Les banquiers centraux mondiaux se sont publiquement ralliés à Jerome Powell après que le ministère américain de la Justice a lancé une enquête criminelle contre le chef de la Réserve fédérale, avertissant que les pressions politiques sur la banque centrale menaçaient la stabilité économique.
Dans un joint rare déclaration publié mardi, de hauts responsables d’Europe, du Royaume-Uni et du Canada ont déclaré qu’ils étaient « en totale solidarité » avec Powell et la Fed. Ils ont déclaré que l’indépendance des banques centrales était essentielle au maintien de la confiance dans le soutien de l’économie mondiale dans son ensemble.
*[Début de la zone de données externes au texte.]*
Lemma write_result_inv {K : Type} `{PrewriteKind K M} (self : Prewriter K M) raws mus lp locks final async_apply wr extra cm' :
  Forall bytes_ok raws -> NoDup raws -> loop_end raws mus (Ok (locks, final)) lp ->
  Prewriter_write_result self lp locks final async_apply = Ok (wr, extra, cm') ->
  result_of raws mus wr.
Proof.
  intros Hraws Hnd Hend. unfold Prewriter_write_result. intros Hw. res_inv. destruct a as [[wr0 extra0] cm0].
  simplify_eq. unfold result_of. destruct locks as [|e locks].
  2: { simplify_eq. eexists. split; [done|]. by left. }
  unfold Prewriter_write_result_ok in *. res_inv. destruct a as [[c rel] txn].
  unfold take_guards, take_new_locks, into_modifies in *.
  match goal with Ho : one_pc_commit _ _ _ = Ok _ |- _ => rename Ho into Hone end.
  cbn [t_locks_for_1pc t_modifies] in *. res_inv. simplify_eq. eexists. split; [done|]. right.
  cbn [wr_modifies pr_locks pr_one_pc_commit_ts pr_min_commit_ts].
  destruct Hend as [(es & Hr & Hmu & Hli & Hlk & -> & Haf)|(_ & (raw & Hin & Hc) & Hm & Hp)].
  - right. split; [done|]. pose proof Hli as [_ [_ _ _ Hfin] Hdone _ _ Hblk].
    destruct (one_pc_commit_inv es lp (lp_final_min_commit_ts lp) rel c txn Hli eq_refl) as (ms & Hms & Hre & Hc);
      [apply Forall_map; by rewrite Hr|by rewrite Hr|done|].
    exists es, ms, (lp_mode lp), (lp_try_one_pc lp), (lp_final_min_commit_ts lp). split_and!; try done.
    + apply Forall_forall. intros e He. destruct (en_blocked e) eqn:Hbe; [|done].
      destruct Hblk as [?|?]; [|by rewrite Hlk in *|by rewrite Haf in *]. apply Exists_exists. eauto.
    + intros Hnz. unfold lp_mode, needs_ts. by destruct (lp_secondary_keys lp).
  - left. split; [done|]. unfold one_pc_commit, handle_1pc_locks in Hone. rewrite Hp in Hone.
    assert (t_modifies txn = [] /\ (c <> 0 -> c = final)) as [Hm' Hfin].
    { destruct (lp_try_one_pc lp); [destruct (negb _); [|done]|];
        cbn [assert_ mbind res_bind commit_1pc_locks] in Hone; by injection Hone as <- _ <-. }
    split; [done|]. exists raw, final. split_and!; [done..|]. by destruct (lp_secondary_keys lp).
Qed.

(** The updates are one effect per key. *)
Lemma entries_effects es mode (one_pc : bool) f :
  Forall (key_done mode) es -> u64_ok f ->
  (if one_pc then mode = Some f else Forall (fun e => en_pending e = None) es) ->
  Forall (fun e => effect floor s (en_raw e) st (en_final one_pc f e)) es.
Proof.
  intros Hdone Hf Hmode. apply Forall_forall. intros e He.
  pose proof (proj1 (Forall_forall _ _) Hdone e He) as Hd. unfold en_final. destruct one_pc.
  - subst mode. by apply key_done_commit.
  - rewrite app_nil_r. eapply key_done_effect; [done|]. exact (proj1 (Forall_forall _ _) Hmode e He).
Qed.

Lemma result_effects raws mus wr :
  result_of raws mus wr -> exists ms, wr_modifies wr = map encode_lm ms /\ effects floor s raws st ms.
Proof.
  intros (pr & _ & [[_ ->]|[(_ & -> & _)|(_ & es & ms & mode & one & f & <- & _ & Hdone & _ & Hm & Hre & Hf & Hmode & _)]]);
    try (exists []; split; [done|apply effects_none]).
  exists ms. split; [done|]. exists (map (en_final one f) es). split; [|done].
  assert (Forall (fun e => effect floor s (en_raw e) st (en_final one f e)) es) as He
    by (eapply entries_effects; [done..|]; by destruct one, Hmode).
  clear -He. induction He; constructor; done.
Qed.
End Key.
End Spec.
“L’indépendance des banques centrales est la pierre angulaire de la stabilité des prix, financière et économique dans l’intérêt des citoyens que nous servons. Il est donc essentiel de préserver cette indépendance, dans le plein respect de l’État de droit et de la responsabilité démocratique”, a déclaré le groupe.
“Le président Powell a servi avec intégrité, concentré sur son mandat et un engagement inébranlable envers l’intérêt public. Pour nous, il est un collègue respecté qui jouit de la plus haute estime par tous ceux qui ont travaillé avec lui.”
Parmi les signataires de la déclaration figuraient Christine Lagarde de la Banque centrale européenne, Andrew Bailey et Tiff Macklem, ainsi que les dirigeants des banques centrales d’Australie, de Suisse, de Suède, du Danemark, du Brésil, de Corée du Sud et de Norvège. Le chef de la banque centrale du Japon n’a pas signé, affirmant qu’il ne commentait pas les actions des autres banques centrales.
Cette démonstration inhabituelle d’unité montre à quel point les décideurs politiques mondiaux considèrent la situation avec sérieux. Les déclarations communes de ce type sont rares et sont généralement réservées aux moments de tensions financières généralisées, plutôt qu’au soutien d’un seul dirigeant de banque centrale.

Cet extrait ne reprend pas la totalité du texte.